■ **TASK ITEM**
Each line from the start of the listing below through the line containing "(** One row of the table, without its key. *)" should be reproduced exactly, with no others.

■ **STUDY MATERIAL**
Definition built (v : RuleFormValues) : obj :=
  [("type", VStr "field"); ("enabled", VBool (v_enabled v)); ("comment", VStr (v_comment v)); ("domain", strings (csv (v_domain v)));
   ("ip", strings (csv (v_ip v))); ("port", VStr (v_port v)); ("sourcePort", VStr (v_sourcePort v)); ("vlessRoute", VStr (v_vlessRoute v));
   ("network", VStr (v_network v)); ("sourceIP", strings (csv (v_sourceIP v))); ("user", strings (csv (v_user v)));
   ("inboundTag", strings (v_inboundTag v)); ("protocol", strings (v_protocol v)); ("attrs", VObj (attrs_object (v_attrs v)));
   ("outboundTag", tag_or_undefined (v_outboundTag v)); ("balancerTag", tag_or_undefined (v_balancerTag v))].

(** The guards of the last loop: what is left out of the rule. *)
Definition left_out (v : jsval) : bool :=
  is_nullish v || match v with VArr [] | VObj [] | VStr "" => true | _ => false end.

Definition managedKeys : list string :=
  ["type"; "enabled"; "comment"; "domain"; "ip"; "port"; "sourcePort"; "vlessRoute"; "network"; "sourceIP"; "user"; "inboundTag"; "protocol";
   "attrs"; "outboundTag"; "balancerTag"].

Definition managed (k : string) : bool := existsb (String.eqb k) managedKeys.

(** The first loop: the keys of the rule the form does not show. *)
Definition unmanaged (rule : option obj) : obj :=
  match rule with
  | None => []
  | Some r => fold_left (fun out kv => if managed kv.1 || is_undef kv.2 then out else obj_set out kv.1 kv.2) r []
  end.

Definition assemble (rule : option obj) (v : RuleFormValues) : obj :=
  fold_left (fun out kv => if left_out kv.2 then out else obj_set out kv.1 kv.2) (built v) (unmanaged rule).

(** [submit]: the rule handed to [onConfirm], if the values pass the schema. *)
Definition submit (rule : option obj) (values : obj) : option obj :=
  match RuleFormSchema values with Some v => Some (assemble rule v) | None => None end.

(** ** Rows and chips *)

(** [(inboundTag || []).some(isBalancerLoopbackTag)] *)
Fixpoint some_loopback (l : list jsval) : option bool :=
  match l with
  | [] => Some false
  | VStr t :: l => if isBalancerLoopbackTag t then Some true else some_loopback l
  | _ :: _ => None
  end.

Definition rule_hidden (rule : jsval) : option bool :=
  match or_falsy (get rule "inboundTag") (VArr []) with VArr l => some_loopback l | _ => None end.

(** One row of the table, without its key. *)
Definition ruleRow (rule : jsval) : obj :=
  [("enabled", VBool (negb (is_bool (get rule "enabled") false)));
   ("domain", arrJoin (get rule "domain")); ("ip", arrJoin (get rule "ip")); ("port", get rule "port"); ("sourcePort", get rule "sourcePort");
   ("vlessRoute", get rule "vlessRoute"); ("network", get rule "network"); ("sourceIP", arrJoin (get rule "sourceIP"));
   ("user", arrJoin (get rule "user")); ("inboundTag", arrJoin (get rule "inboundTag")); ("protocol", arrJoin (get rule "protocol"))] ++
  match get rule "attrs" with VObj o => [("attrs", VStr (pretty 0 (VObj o)))] | _ => [] end ++
  [("comment", or_falsy (get rule "comment") VUndef); ("outboundTag", get rule "outboundTag"); ("balancerTag", get rule "balancerTag")].

(** [rules.map(...).filter(...)]: rows with their keys. *)
Fixpoint shownRows (key : nat) (rules : list jsval) : option (list (nat * obj)) :=
  match rules with
  | [] => Some []
  | rule :: rules => h ← rule_hidden rule; rest ← shownRows (S key) rules; Some (if h : bool then rest else (key, ruleRow rule) :: rest)
  end.

Definition chipPreviewParts (parts : list string) : string :=
  match parts with
  | [] => ""
  | [p] => p
  | p :: rest => p +:+ " +" +:+ string_of_Z (Z.of_nat (length rest))
  end.

Definition chipPreview (value : string) : string := chipPreviewParts (csv value).

(** [buildRemarkByTag]: options as pairs of tag and remark. *)
Definition buildRemarkByTag (options : list (string * string)) : list (string * string) :=
  fold_left (fun m ib => if String.eqb ib.1 "" then m
                         else (ib.1, let r := trim ib.2 in if String.eqb r "" then ib.1 else r) :: m) options [].

Fixpoint remark_of (m : list (string * string)) (tag : string) : string :=
  match m with [] => "" | (t, r) :: m => if String.eqb t tag then r else remark_of m tag end.

Definition formatInboundTag (tag : string) (remarkByTag : list (string * string)) : string :=
  let label := trim (remark_of remarkByTag tag) in
  if String.eqb label "" || String.eqb label tag then tag else tag +:+ " (" +:+ label +:+ ")".

Definition formatInboundTagList (tags : string) (remarkByTag : list (string * string)) : list string :=
  map (fun tag => formatInboundTag tag remarkByTag) (csv tags).

Definition inboundTagsDisplayTitle (tags : string) (remarkByTag : list (string * string)) : option string :=
  match formatInboundTagList tags remarkByTag with [] => None | l => Some (join ", " l) end.

Definition inboundTagChipPreview (tags : string) (remarkByTag : list (string * string)) : string :=
  chipPreviewParts (formatInboundTagList tags remarkByTag).

(** [isApiRule] *)
Definition isApiRule (rule : obj) : bool :=
  is_str (obj_get rule "outboundTag") "api" &&
  match obj_get rule "inboundTag" with
  | VArr l => existsb (fun t => is_str t "api") l
  | v => if truthy v then existsb (String.eqb "api") (csv (js_to_string v)) else false
  end.

(** [ruleCriteriaChips]: labels and values; [toUpperCase] raises on what is not a string. *)
Definition chip (label : string) (v : jsval) : list (string * jsval) := if truthy v then [(label, v)] else [].

Definition ruleCriteriaChips (row : obj) : option (list (string * jsval)) :=
  l4 ← (if truthy (obj_get row "network") then match obj_get row "network" with VStr s => Some [("L4", VStr (to_upper s))] | _ => None end else Some []);
  Some (chip "Domain" (obj_get row "domain") ++ chip "IP" (obj_get row "ip") ++ chip "Port" (obj_get row "port") ++
        chip "Src IP" (obj_get row "sourceIP") ++ chip "Src Port" (obj_get row "sourcePort") ++ l4 ++
        chip "Protocol" (obj_get row "protocol") ++ chip "User" (obj_get row "user") ++ chip "VLESS" (obj_get row "vlessRoute")).

(** ** The options of the tag selects *)

(** The closure [push] of [inboundTagOptions]; [out] lists what [seen] holds. *)
Definition push_tag (out : list string) (tag : jsval) : list string :=
  match tag with
  | VStr t => if String.eqb t "" || existsb (String.eqb t) out || isBalancerLoopbackTag t then out else out ++ [t]
  | _ => out
  end.

Definition reverse_tag (ob : jsval) : jsval :=
  or_falsy (get (get ob "reverse") "tag") (or_falsy (get (get (get ob "settings") "reverse") "tag") (get (get ob "settings") "inboundTag")).

Definition inbound_tag_sources (t : jsval) (inboundTags : list string) : list jsval :=
  map (fun ib => get ib "tag") (as_list (get t "inbounds")) ++ map VStr inboundTags ++ map reverse_tag (as_list (get t "outbounds")) ++
  [get (get t "dns") "tag"] ++ map (fun s => get s "tag") (as_list (get (get t "dns") "servers")).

■ **ANSWER TO THE PROBLEM**
Definition built (v : RuleFormValues) : obj :=
  [("type", VStr "field"); ("enabled", VBool (v_enabled v)); ("comment", VStr (v_comment v)); ("domain", strings (csv (v_domain v)));
   ("ip", strings (csv (v_ip v))); ("port", VStr (v_port v)); ("sourcePort", VStr (v_sourcePort v)); ("vlessRoute", VStr (v_vlessRoute v));
   ("network", VStr (v_network v)); ("sourceIP", strings (csv (v_sourceIP v))); ("user", strings (csv (v_user v)));
   ("inboundTag", strings (v_inboundTag v)); ("protocol", strings (v_protocol v)); ("attrs", VObj (attrs_object (v_attrs v)));
   ("outboundTag", tag_or_undefined (v_outboundTag v)); ("balancerTag", tag_or_undefined (v_balancerTag v))].

(** The guards of the last loop: what is left out of the rule. *)
Definition left_out (v : jsval) : bool :=
  is_nullish v || match v with VArr [] | VObj [] | VStr "" => true | _ => false end.

Definition managedKeys : list string :=
  ["type"; "enabled"; "comment"; "domain"; "ip"; "port"; "sourcePort"; "vlessRoute"; "network"; "sourceIP"; "user"; "inboundTag"; "protocol";
   "attrs"; "outboundTag"; "balancerTag"].

Definition managed (k : string) : bool := existsb (String.eqb k) managedKeys.

(** The first loop: the keys of the rule the form does not show. *)
Definition unmanaged (rule : option obj) : obj :=
  match rule with
  | None => []
  | Some r => fold_left (fun out kv => if managed kv.1 || is_undef kv.2 then out else obj_set out kv.1 kv.2) r []
  end.

Definition assemble (rule : option obj) (v : RuleFormValues) : obj :=
  fold_left (fun out kv => if left_out kv.2 then out else obj_set out kv.1 kv.2) (built v) (unmanaged rule).

(** [submit]: the rule handed to [onConfirm], if the values pass the schema. *)
Definition submit (rule : option obj) (values : obj) : option obj :=
  match RuleFormSchema values with Some v => Some (assemble rule v) | None => None end.

(** ** Rows and chips *)

(** [(inboundTag || []).some(isBalancerLoopbackTag)] *)
Fixpoint some_loopback (l : list jsval) : option bool :=
  match l with
  | [] => Some false
  | VStr t :: l => if isBalancerLoopbackTag t then Some true else some_loopback l
  | _ :: _ => None
  end.

Definition rule_hidden (rule : jsval) : option bool :=
  match or_falsy (get rule "inboundTag") (VArr []) with VArr l => some_loopback l | _ => None end.

(** One row of the table, without its key. *)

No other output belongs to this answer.